Quando um casamento chega ao fim, além do desgaste emocional, surgem vários questionamentos e um deles refere-se à Nulidade Matrimonial. Será que realmente a união foi válida perante a igreja? É possível pedir a Declaração de Nulidade do sacramento e recomeçar? Afinal, o que é Nulidade Matrimonial?

Primeiramente, precisamos entender que a Igreja não anula o sacramento, pois a aliança é firmada não somente entre os esposos, mas pelo próprio Deus, de modo que o casamento realizado e consumado entre batizados jamais poderá ser dissolvido: “O que Deus uniu, o homem não deve separar” (Mt. 19,6). No entanto, “a Igreja pode, após exame da situação pelo tribunal eclesiástico competente, declarar “a nulidade do casamento, isto é, que o casamento jamais existiu” (CIC 1629). A Igreja investiga se o casamento aconteceu de verdade ou não, de acordo com as condições que tornam o ato da celebração válida ou nula.
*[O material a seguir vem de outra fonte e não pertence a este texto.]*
(** * The toy bank of [script.js]: registration, login, dashboard, transfers
    and the admin listing, over the browser's [localStorage].

    The script is a handful of event handlers over two [localStorage] keys.
    Each handler is embedded as a function over an explicit storage (and, for
    the dashboard, over the in-memory [users] object that the page keeps in a
    closure), returning what the handler did last: a navigation, a message
    written into the page's error element, or the exception that escaped.

    What the browser supplies is taken as follows.
    - JavaScript strings are sequences of UTF-16 code units: [list N].
    - Numbers are IEEE 754 binary64 values: [spec_float] at precision 53 and
      [emax = 1024], with the arithmetic of [SpecFloat].
    - [Math.random()], [new Date().toLocaleString()] and the value that
      [parseFloat] made of the amount field are inputs of the handlers.
    - A stored string is represented by what [JSON.parse] makes of it. *)

From Stdlib Require Import ZArith NArith List Bool String Ascii Lia SpecFloat.
From stdpp Require Import base option list gmap fin_maps.

Local Open Scope Z_scope.

(** ** Strings *)

Abbreviation jsstring := (list N).

(** The code units of an ASCII literal. *)
Definition js (s : string) : jsstring :=
  List.map N_of_ascii (list_ascii_of_string s).

(** [WhiteSpace] and [LineTerminator] code units, as [String.prototype.trim]
    strips them. *)
Definition is_white_space (c : N) : bool :=
  ((9 <=? c) && (c <=? 13) || (c =? 32) || (c =? 160) || (c =? 5760)
   || (8192 <=? c) && (c <=? 8202) || (c =? 8232) || (c =? 8233)
   || (c =? 8239) || (c =? 8287) || (c =? 12288) || (c =? 65279))%N.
Para dar início ao processo, deve-se levar em conta se foram esgotadas todas as tentativas de reconciliação, e se a pessoa realmente está convencida de que não é possível reatar. O Papa Francisco recorda que: “Tornou-se frequente que, quando um cônjuge sente que não recebe o que deseja, ou não se realiza o que sonhava, isso lhe pareça ser suficiente para pôr termo ao matrimônio. Mas, assim, não haverá matrimônio que dure […] Diante de uma crise, é necessário ter coragem de buscar as raízes profundas do que está a suceder, de voltar a negociar os acordos fundamentais, de encontrar um novo equilíbrio e de percorrer juntos uma nova etapa. Com essa atitude de constante abertura, podem-se enfrentar muitas situações difíceis” (1).
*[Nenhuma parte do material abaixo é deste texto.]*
(** After [create_run] returned [id], either a row with that identifier is
    cached, or there is neither a storage nor a row and [id] is [run_id]. *)
Lemma create_run_post w id w1 :
  create_run w = (Ok id, w1) →
  (∃ row, db_row (self w1) = Some row ∧ AssistantRun.run_id row = id)
  ∨ (db_row (self w1) = None ∧ storage (self w1) = None
     ∧ run_id (self w1) = id).
Proof.
  destruct (db_row (self w)) as [row|] eqn:Hdb.
  { rewrite (create_run_cached _ _ Hdb). intros [= <- <-]. eauto. }
  destruct (storage (self w)) as [st|] eqn:Hst.
  2:{ rewrite (create_run_unconfigured _ Hdb Hst). intros [= <- <-]. eauto. }
  unfold create_run. mrun. rewrite Hdb, Hst.
  destruct (read_from_storage_spec w) as (r & w' & -> & Hs & Hrid & Hcase).
  rewrite Hst in Hcase, Hs.
  destruct (db_row (self w')) as [row'|] eqn:Hdb'.
  - simpl. intros [= <- <-]. left. exists row'. split; [done|].
    destruct (run_id (self w)) as [rid|] eqn:Hr.
    + destruct (storage_read st rid) as [row|] eqn:Hread.
      * destruct Hcase as (row'' & Hc1 & Hc2).
        injection Hc1 as <-. rewrite Hc2, <- Hrid. eauto.
      * congruence.
    + subst w'. congruence.
  - match goal with |- context [if ?b then ?x else ?y] =>
      assert (∃ w2, (if b then x else y) w' = (Ok tt, w2)
                 ∧ storage (self w2) = storage (self w')
                 ∧ db_row (self w2) = db_row (self w')
                 ∧ run_id (self w2) = run_id (self w')
                 ∧ trace w2 = trace w') as (w2 & -> & Hs2 & Hd2 & Hr2 & _)
    end.
    { destruct (nonempty _); [apply add_introduction_frame|]. mrun. eauto 10. }
    unfold write_to_storage. mrun. rewrite Hs2, Hs. mrun.
    destruct (storage_upsert st (to_database_row (self w2)))
      as [[row|] st'] eqn:Hup; mrun; [|discriminate].
    match goal with |- context [from_database_row ?r ?x] =>
      destruct (from_database_row_spec r x)
        as (row' & w3 & -> & _ & Hr3 & _ & _ & _ & _ & _ & _ & Hrr & _)
    end.
    simpl in Hr3. unfold _api_log_assistant_run. mrun.
    apply upsert_keyed in Hup. simpl in Hup.
    destruct (monitoring (self w3)); simpl; intros [= <- <-]; simpl;
      left; exists row'; (split; [done|]);
      rewrite Hrr, Hup, Hr3, Hup; unfold load_if_unset;
      destruct (run_id (self w2)); reflexivity.
Qed.

Lemma create_run_again w id :
  (∃ row, db_row (self w) = Some row ∧ AssistantRun.run_id row = id)
  ∨ (db_row (self w) = None ∧ storage (self w) = None
     ∧ run_id (self w) = id) →
  create_run w = (Ok id, w).
Proof.
  intros [(row & Hd & <-)|(Hd & Hs & <-)].
  - by apply create_run_cached.
  - by apply create_run_unconfigured.
Qed.

End KeyedStorage.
Cada caso  tem sua particularidade, por isso é necessário procurar a ajuda de um padre para avaliar a situação. Vale ressaltar que, nem todo casamento pode ser declarado nulo, visto que em sua essência é um casamento válido, pois atendeu a todos os pontos necessários apresentados pela Igreja. 

 O que causa a Nulidade Matrimonial?

Os impedimentos que permitem a Declaração de Nulidade são, em sua maioria, anteriores à celebração. Mas, podem surgir também situações, depois da celebração, que estabeleçam o critério possível de Nulidade.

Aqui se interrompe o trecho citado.